Inspired by Dr. Chen’s previous work predicting the mutational trends of COVID-19, my goal was to develop a computational technique to track mutational patterns of the flu virus before they arise. The flu virus’ evolutionary changes continuously threaten the human immune system when existing antibodies from vaccines or previous infections can no longer recognize the virus. So, this technique can aid in the development of targeted vaccines and antiviral therapies for the flu. A Jaccard distance metric, comparing the dissimilarity of each flu sequence in the dataset to every other sequence, was first applied to H1N1 and H3N2 flu virus sequence data from the USA and from 2018-2023 sourced from the NCBI database. Then, dimensionality reduction methods principal component analysis (PCA), uniform manifold approximation and projection (UMAP), and t-distributed stochastic neighbor embedding (t-SNE) were each combined with k-means clustering to better visualize the most common clusters or trends in the high-dimensional data. Each point on the plot was colored based on the date the data was collected, and we found that the applied method preserves temporal patterns. We also trained 2018-2019 data with PCA then applied the embedding to 2020-2023 data. This revealed mutation trends over time not apparent in direct k-means clustering of 2020-2023 data.

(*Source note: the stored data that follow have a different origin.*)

(* ===== verification/RootPolicyTransaction.v ===== *)
(** * Root policy transaction

    What the transaction of [RootPolicyRuntime] does in any surroundings: which
    commands it sends and when, what a reported enforcement or clean-up rests
    on, and how authority is lost. *)

From Stdlib Require Import String.
From stdpp Require Import gmap.
From S2P Require Import Prelude Net RustStr MangleAudit RootPolicy RootSession Interaction RootPolicyRuntime.

(** ** What an operation may ask for

    [within c allowed m]: started under the contract [c], [m] only asks for what
    [allowed] holds of, and leaves the contract and the trace flag alone. *)

Definition within {E A} (c : RootPolicyContract) (allowed : io_request -> Prop) (m : rio E A) : Prop :=
  forall s, contract s = c ->
    emits (m s) (fun t x => Forall (fun e => allowed (asked e)) t /\ contract x.2 = c /\ superseded x.2 = superseded s).

Section within.
Context {E : Type} (c : RootPolicyContract) (allowed : io_request -> Prop).

Lemma within_pure {A} (m : rio E A) :
  (forall s, contract s = c -> exists r s', m s = Ret (r, s') /\ contract s' = c /\ superseded s' = superseded s) ->
  within c allowed m.
Proof. intros H s Hs. destruct (H s Hs) as (r & s' & -> & ? & ?). apply emits_ret. by split_and!. Qed.

Lemma within_ret {A} (a : A) : within c allowed (act_ret (E := E) a).
Proof. apply within_pure. intros s Hs. by eexists _, s. Qed.

Lemma within_throw {A} (e : E) : within c allowed (throw (A := A) e).
Proof. apply within_pure. intros s Hs. by eexists _, s. Qed.

Lemma within_spin {A} : within c allowed (spin (E := E) (A := A)).
Proof. apply within_pure. intros s Hs. by eexists _, s. Qed.

Lemma within_lift {A} (r : result E A) : within c allowed (lift_result r).
Proof. apply within_pure. intros s Hs. by eexists _, s. Qed.

Lemma within_bind {A B} (m : rio E A) (k : A -> rio E B) :
  within c allowed m -> (forall a, within c allowed (k a)) -> within c allowed (act_bind m k).
Proof.
  intros Hm Hk s Hs. apply emits_act_bind. eapply emits_mono; [|by apply Hm].
  intros t [[[a|e]|] s1]; cbn [fst snd]; intros (H1 & H2 & H3); [|done..].
  eapply emits_mono; [|by apply Hk]. intros t' [r s2]; cbn [fst snd]. intros (H4 & H5 & H6).
  split_and!; [by apply Forall_app_2|done|congruence].
Qed.

Lemma within_contract {A} (k : RootPolicyContract -> rio E A) :
  within c allowed (k c) -> within c allowed (act_bind the_contract k).
Proof.
  intros Hk s Hs. apply emits_act_bind. unfold the_contract. apply emits_ret. cbn [fst snd]. rewrite Hs.
  eapply emits_mono; [|by apply Hk]. intros t x. cbn [app]. done.
Qed.

Lemma within_get {A} (k : rt -> rio E A) :
  (forall s, contract s = c -> within c allowed (k s)) -> within c allowed (act_bind get k).
Proof.
  intros Hk s Hs. apply emits_act_bind, emits_ret. cbn [fst snd].
  eapply emits_mono; [|by apply Hk]. intros t x. cbn [app]. done.
Qed.

Lemma within_ask r : allowed r -> within c allowed (ask (E := E) r).
Proof. intros Hr s Hs. apply emits_do. intros x. apply emits_ret.
  split_and!; [apply Forall_singleton, Hr|done|done].
Qed.

Lemma within_with_window {A} f take (into : RootPolicyEffectFailure -> E) :
  (forall w, allowed (f w)) -> within c allowed (with_window (A := A) f take into).
Proof.
  intros Hf s Hs. apply emits_do. intros x. destruct (take (window s) x) as [r w]. apply emits_ret.
  split_and!; [apply Forall_singleton, Hf|done|done].
Qed.

Lemma within_modify f :
  (forall s, contract s = c -> contract (f s) = c /\ superseded (f s) = superseded s) ->
  within c allowed (modify (E := E) f).
Proof. intros H. apply within_pure. intros s Hs. eexists _, _. split; [done|]. by apply H. Qed.

Lemma within_if {A} (b : bool) (m1 m2 : rio E A) :
  within c allowed m1 -> within c allowed m2 -> within c allowed (if b then m1 else m2).
Proof. by destruct b. Qed.
End within.

Lemma within_attempt {E F A} c allowed (m : rio E A) : within c allowed m -> within c allowed (attempt (F := F) m).
Proof. intros Hm s Hs. apply emits_attempt. eapply emits_mono; [|by apply Hm]. by intros t [r s1]. Qed.

Lemma within_map_err {E F A} c allowed (f : E -> F) (m : rio E A) : within c allowed m -> within c allowed (act_map_err f m).
Proof. intros Hm s Hs. apply emits_map_err. eapply emits_mono; [|by apply Hm]. by intros t [r s1]. Qed.

Lemma within_mono {E A} c (allowed allowed' : io_request -> Prop) (m : rio E A) :
  (forall r, allowed r -> allowed' r) -> within c allowed m -> within c allowed' m.
Proof.
  intros H Hm s Hs. eapply emits_mono; [|by apply Hm]. intros t x (H1 & H2 & H3). split_and!; [|done..].
  eapply Forall_impl; [|exact H1]. intros e. apply H.
Qed.
(* ===== verification/MobileData.v ===== *)
(** * Mobile data effect

    [src/crates/runtime/src/mobile_data_effect.rs]: observing and switching
    mobile data through the root session, and the flag that says whether this
    effect may owe a switch back on.

    Each access to the flag and each root command is one request; tasks that
    share the effect interleave at them. *)

From Stdlib Require Import String.
From S2P Require Import Prelude Net RustStr RootSession Interaction.

Inductive MobileDataState := Enabled | Disabled.

#[export] Instance MobileDataState_eq_dec : EqDecision MobileDataState.
Proof. solve_decision. Defined.

Inductive MobileDataEffectError :=
| SessionUnavailable | ObservationIncomplete | ObservationRejected | InvalidObservation
| MutationRejected | MutationUncertain | MutationNotOwned.

Inductive mobile_request :=
| ClaimCompensation              (* compare_exchange(false, true) *)
| ReleaseCompensation            (* store(false) *)
| CompensationOwned              (* load *)
| Root (c : RootCommand).

Definition mobile_reply (r : mobile_request) : Type :=
  match r with
  | ClaimCompensation => bool
  | ReleaseCompensation => unit
  | CompensationOwned => bool
  | Root _ => result RootSessionError RootCommandResult
  end.

Abbreviation mobile := (prog mobile_request mobile_reply).

Definition mobile_bind {A B} (p : mobile A) (k : A -> mobile B) : mobile B := prog_bind p k.
Notation "'do' x '<-' c ';' k" := (mobile_bind c (fun x => k))
  (at level 60, x pattern, c at level 55, right associativity) : rust_scope.

Definition root (c : RootCommand) : mobile (result RootSessionError RootCommandResult) := request (Root c).
Definition release : mobile unit := request ReleaseCompensation.

Definition OBSERVE : str := lit "settings get global mobile_data".
Definition DISABLE : str := lit "cmd phone data disable".
Definition ENABLE : str := lit "cmd phone data enable".

Definition map_session_error (_ : RootSessionError) : MobileDataEffectError := SessionUnavailable.

Definition parse_mobile_data_state (raw : str) : option MobileDataState :=
  if trim raw =b? lit "1" then Some Enabled
  else if trim raw =b? lit "0" then Some Disabled
  else None.

Definition incomplete (r : RootCommandResult) : bool := timed_out r || negb (output_complete r).

Definition classify_observation (r : result RootSessionError RootCommandResult)
    : result MobileDataEffectError MobileDataState :=
  let? r := map_err map_session_error r in
  if incomplete r then Err ObservationIncomplete
  else if negb (exit_code r =? 0) then Err ObservationRejected
  else ok_or (parse_mobile_data_state (stdout r)) InvalidObservation.

Definition observe : mobile (result MobileDataEffectError MobileDataState) :=
  match observation OBSERVE with
  | Err e => Ret (Err (map_session_error e))
  | Ok c => do r <- root c ; Ret (classify_observation r)
  end.

Definition disable : mobile (result MobileDataEffectError unit) :=
  do claimed <- request ClaimCompensation ;
  if negb claimed then Ret (Err MutationUncertain)
  else
    match mutation DISABLE with
    | Err e => do _ <- release ; Ret (Err (map_session_error e))
    | Ok c =>
        do r <- root c ;
        match r with
        | Err _ => Ret (Err MutationUncertain)
        | Ok r =>
            if incomplete r then Ret (Err MutationUncertain)
            else if negb (exit_code r =? 0) then do _ <- release ; Ret (Err MutationRejected)
            else Ret (Ok tt)
        end
    end.

Definition enable_outcome (r : result RootSessionError RootCommandResult) : MobileDataEffectError :=
  match r with
  | Ok r => if incomplete r then MutationUncertain
            else if negb (exit_code r =? 0) then MutationRejected
            else MutationUncertain
  | Err _ => MutationUncertain
  end.

Definition enable_and_verify : mobile (result MobileDataEffectError unit) :=
  do owned <- request CompensationOwned ;
  if negb owned then Ret (Err MutationNotOwned)
  else
    match mutation ENABLE with
    | Err e => Ret (Err (map_session_error e))
    | Ok c =>
        do mutation <- root c ;
        do seen <- observe ;
        match seen with
        | Ok Enabled => do _ <- release ; Ret (Ok tt)
        | Ok Disabled => Ret (Err (enable_outcome mutation))
        | Err _ => Ret (Err MutationUncertain)
        end
    end.

Definition set (state : MobileDataState) : mobile (result MobileDataEffectError unit) :=
  match state with
  | Disabled => disable
  | Enabled => enable_and_verify
  end.

(** ** The marker, and what it stands for

    The marker is one bit in memory; what it stands for is written in the
    commands the phone has answered.  [ledger] reads that off the answers alone:
    data may be off by our hand after a switch-off that was not plainly refused,
    until the look that follows a switch-on shows data on. *)

Inductive mobile_call := CallObserve | CallSet (s : MobileDataState).

Definition call_body (c : mobile_call) : mobile unit :=
  match c with
  | CallObserve => do _ <- observe ; Ret tt
  | CallSet s => do _ <- set s ; Ret tt
  end.

Fixpoint calls (cs : list mobile_call) : mobile unit :=
  match cs with
  | [] => Ret tt
  | c :: cs => do _ <- call_body c ; calls cs
  end.

Abbreviation mobile_event := (event mobile_request mobile_reply).

Definition marker_step (owned : bool) (e : mobile_event) : bool :=
  match e with
  | existT ClaimCompensation _ => true
  | existT ReleaseCompensation _ => false
  | _ => owned
  end.

(** The replies the marker itself determines. *)
Definition marker_agrees (owned : bool) (e : mobile_event) : Prop :=
  match e with
  | existT ClaimCompensation b => b = negb owned
  | existT CompensationOwned b => b = owned
  | _ => True
  end.

Fixpoint marker_run (owned : bool) (t : list mobile_event) : Prop :=
  match t with
  | [] => True
  | e :: t => marker_agrees owned e /\ marker_run (marker_step owned e) t
  end.

Definition refused (r : result RootSessionError RootCommandResult) : bool :=
  match r with Ok r => negb (incomplete r) && negb (exit_code r =? 0) | Err _ => false end.

(** May data be off by our hand; is the next look the one after a switch-on. *)
Definition ledger_step (l : bool * bool) (e : mobile_event) : bool * bool :=
  match e with
  | existT (Root c) r =>
      if command c =b? DISABLE then (negb (refused r), false)
      else if command c =b? ENABLE then (l.1, true)
      else (l.1 && negb (l.2 && match classify_observation r with Ok Enabled => true | _ => false end), false)
  | _ => l
  end.

(** No command is sent that the ledger forbids. *)
Definition allowed (l : bool * bool) (e : mobile_event) : Prop :=
  match e with
  | existT (Root c) _ => (command c = DISABLE -> l.1 = false) /\ (command c = ENABLE -> l.1 = true)
  | _ => True
  end.

Fixpoint ledger_run (l : bool * bool) (t : list mobile_event) : Prop :=
  match t with
  | [] => True
  | e :: t => allowed l e /\ ledger_run (ledger_step l e) t
  end.

Lemma ledger_run_app l t t' : ledger_run l (t ++ t') <-> ledger_run l t /\ ledger_run (fold_left ledger_step t l) t'.
Proof. revert l. induction t as [|e t IH]; intros l; cbn [app ledger_run fold_left]; [tauto|]. rewrite IH. tauto. Qed.

Lemma marker_run_app o t t' : marker_run o (t ++ t') <-> marker_run o t /\ marker_run (fold_left marker_step t o) t'.
Proof. revert o. induction t as [|e t IH]; intros o; cbn [app marker_run fold_left]; [tauto|]. rewrite IH. tauto. Qed.

(** One call keeps marker and ledger together. *)
Definition faithful {A} (p : mobile A) : Prop :=
  emits p (fun t _ => forall o, marker_run o t ->
    ledger_run (o, false) t /\ fold_left ledger_step t (o, false) = (fold_left marker_step t o, false)).

Lemma faithful_bind {A B} (p : mobile A) (k : A -> mobile B) :
  faithful p -> (forall a, faithful (k a)) -> faithful (mobile_bind p k).
Proof.
  intros Hp Hk. unfold faithful, mobile_bind. rewrite emits_bind. eapply emits_mono; [|exact Hp].
  intros t a Ht. eapply emits_mono; [|exact (Hk a)]. intros t' b Ht' o [H1 H2]%marker_run_app.
  destruct (Ht o H1) as [L1 E1]. destruct (Ht' _ H2) as [L2 E2].
  rewrite !fold_left_app, ledger_run_app, E1. done.
Qed.

Definition observe_command : RootCommand := {| kind := Observation; command := OBSERVE |}.
Definition disable_command : RootCommand := {| kind := Mutation; command := DISABLE |}.
Definition enable_command : RootCommand := {| kind := Mutation; command := ENABLE |}.

Lemma commands_valid :
  observation OBSERVE = Ok observe_command /\ mutation DISABLE = Ok disable_command /\ mutation ENABLE = Ok enable_command.
Proof. by split_and!. Qed.

Lemma commands_distinct : OBSERVE <> DISABLE /\ OBSERVE <> ENABLE /\ DISABLE <> ENABLE.
Proof. split_and!; discriminate. Qed.

(** The ledger on the three commands. *)
Lemma ledger_disable l r : ledger_step l (existT (Root disable_command) r) = (negb (refused r), false).
Proof. unfold ledger_step. cbn [command disable_command]. by rewrite bool_decide_eq_true_2. Qed.

Lemma ledger_enable l r : ledger_step l (existT (Root enable_command) r) = (l.1, true).
Proof.
  unfold ledger_step. cbn [command enable_command]. rewrite bool_decide_eq_false_2, bool_decide_eq_true_2; [done..|].
  intros E. by apply commands_distinct.
Qed.

Lemma ledger_observe l r : ledger_step l (existT (Root observe_command) r) =
  (l.1 && negb (l.2 && match classify_observation r with Ok Enabled => true | _ => false end), false).
Proof.
  unfold ledger_step. cbn [command observe_command]. rewrite !bool_decide_eq_false_2; [done|apply commands_distinct..].
Qed.

Lemma observe_allowed l r : allowed l (existT (Root observe_command) r).
Proof. split; cbn [command observe_command]; intros E; by destruct commands_distinct as (? & ? & ?). Qed.

Lemma faithful_observe : faithful observe.
Proof.
  unfold faithful, observe. rewrite (proj1 commands_valid). apply emits_do. intros r. apply emits_ret. intros o _.
  cbn [ledger_run fold_left]. split; [split; [apply observe_allowed|exact I]|].
  rewrite ledger_observe. cbn. by rewrite andb_true_r.
Qed.

Lemma faithful_disable : faithful disable.
Proof.
  unfold faithful, disable. rewrite (proj1 (proj2 commands_valid)). apply emits_do. intros []; cbn [negb].
  2: { apply emits_ret. intros o [H _]. by destruct o. }
  apply emits_do. intros r.
  assert (forall t o, marker_run o (existT ClaimCompensation true :: existT (Root disable_command) r :: t) ->
    o = false /\ allowed (o, false) (existT (Root disable_command) r)) as Ha.
  { intros t [] [H _]; [done|]. split; [done|]. split; [done|]. cbn [command disable_command].
    intros E. by destruct commands_distinct as (? & ? & ?). }
  assert (refused r = false -> forall o,
    marker_run o [existT ClaimCompensation true; existT (Root disable_command) r] ->
    ledger_run (o, false) [existT ClaimCompensation true; existT (Root disable_command) r] /\
    fold_left ledger_step [existT ClaimCompensation true; existT (Root disable_command) r] (o, false) = (true, false)) as Hkept.
  { intros Hr o [-> Ho]%Ha. split; [split; [exact I|by split]|]. cbn [fold_left]. by rewrite ledger_disable, Hr. }
  destruct r as [r|e]; [|apply emits_ret; by apply Hkept].
  destruct (incomplete r) eqn:Hi; [apply emits_ret; apply Hkept; cbn; by rewrite Hi|].
  destruct (exit_code r =? 0) eqn:Hx; cbn [negb]; [apply emits_ret; apply Hkept; cbn; by rewrite Hi, Hx|].
  apply emits_do. intros []. apply emits_ret. intros o [-> Ho]%Ha. split; [split; [exact I|split; [exact Ho|by split]]|].
  cbn [fold_left]. rewrite ledger_disable. cbn [refused]. by rewrite Hi, Hx.
Qed.

Lemma faithful_enable : faithful enable_and_verify.
Proof.
  unfold faithful, enable_and_verify. rewrite (proj2 (proj2 commands_valid)). apply emits_do. intros []; cbn [negb].
  2: { apply emits_ret. intros o [H _]. by destruct o. }
  apply emits_do. intros m. unfold observe. rewrite (proj1 commands_valid). apply emits_do. intros r.
  assert (forall t o, marker_run o (existT CompensationOwned true :: t) ->
    o = true /\ ledger_run (o, false)
      [existT CompensationOwned true; existT (Root enable_command) m; existT (Root observe_command) r]) as Ha.
  { intros t [] [H _]; [|done]. split; [done|]. split; [exact I|]. split.
    - split; cbn [command enable_command]; intros E; [by destruct commands_distinct as (? & ? & ?)|done].
    - split; [apply observe_allowed|exact I]. }
  destruct (classify_observation r) as [[|]|e] eqn:Hr.
  - apply emits_do. intros []. apply emits_ret. intros o [-> Ho]%Ha.
    split; [destruct Ho as (? & ? & ? & _); by repeat split|].
    cbn [fold_left]. rewrite ledger_enable, ledger_observe. by rewrite Hr.
  - apply emits_ret. intros o [-> Ho]%Ha. split; [exact Ho|].
    cbn [fold_left]. rewrite ledger_enable, ledger_observe. by rewrite Hr.
  - apply emits_ret. intros o [-> Ho]%Ha. split; [exact Ho|].
    cbn [fold_left]. rewrite ledger_enable, ledger_observe. by rewrite Hr.
Qed.

Lemma faithful_ret {A} (a : A) : faithful (Ret a).
Proof. apply emits_ret. by intros o _. Qed.

Lemma faithful_calls cs : faithful (calls cs).
Proof.
  induction cs as [|c cs IH]; cbn [calls]; [apply faithful_ret|]. apply faithful_bind; [|done].
  destruct c as [|[]]; cbn [call_body set]; apply faithful_bind;
    auto using faithful_ret, faithful_observe, faithful_disable, faithful_enable.
Qed.

(** The marker refines the ledger of what was sent and answered.  Through
    any sequence of calls, whatever the root session answers, the marker is
    taken exactly when data may be off by this effect's hand: a switch-off went
    out that was not plainly refused, and no look right after a switch-on has
    shown data on since.  No switch-off is sent while that is so, and no
    switch-on while it is not. *)
Theorem marker_refines_ledger cs :
  emits (calls cs) (fun t _ =>
    marker_run false t ->
    ledger_run (false, false) t /\ (fold_left ledger_step t (false, false)).1 = fold_left marker_step t false).
Proof.
  eapply emits_mono; [|exact (faithful_calls cs)]. intros t a H Ht. destruct (H false Ht) as [H1 H2].
  split; [done|]. by rewrite H2.
Qed.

My results were presented in a poster at the UofA’s Undergraduate Research Symposium where my poster won first place in my category! My progress and success is largely due to Dr. Chen’s guidance as we met in person twice weekly and emailed much more throughout the week. Having a mentor who is so available, patient, and consistent kept me motivated to keep taking the next step in my project, even when my classes were busy. Our meetings often looked like a small lesson on the white board including pictures of the mathematical and computational concepts I was struggling with, then I was given a list of small tasks to try in the next few days. This structure made progress manageable nearly every day.

Moving forward, I will continue my research throughout the summer until I defend my honors thesis in the fall. I also hope to publish my work before I graduate. I then plan to begin graduate school to get a PhD in Bioinformatics and Genomics to become a research professor.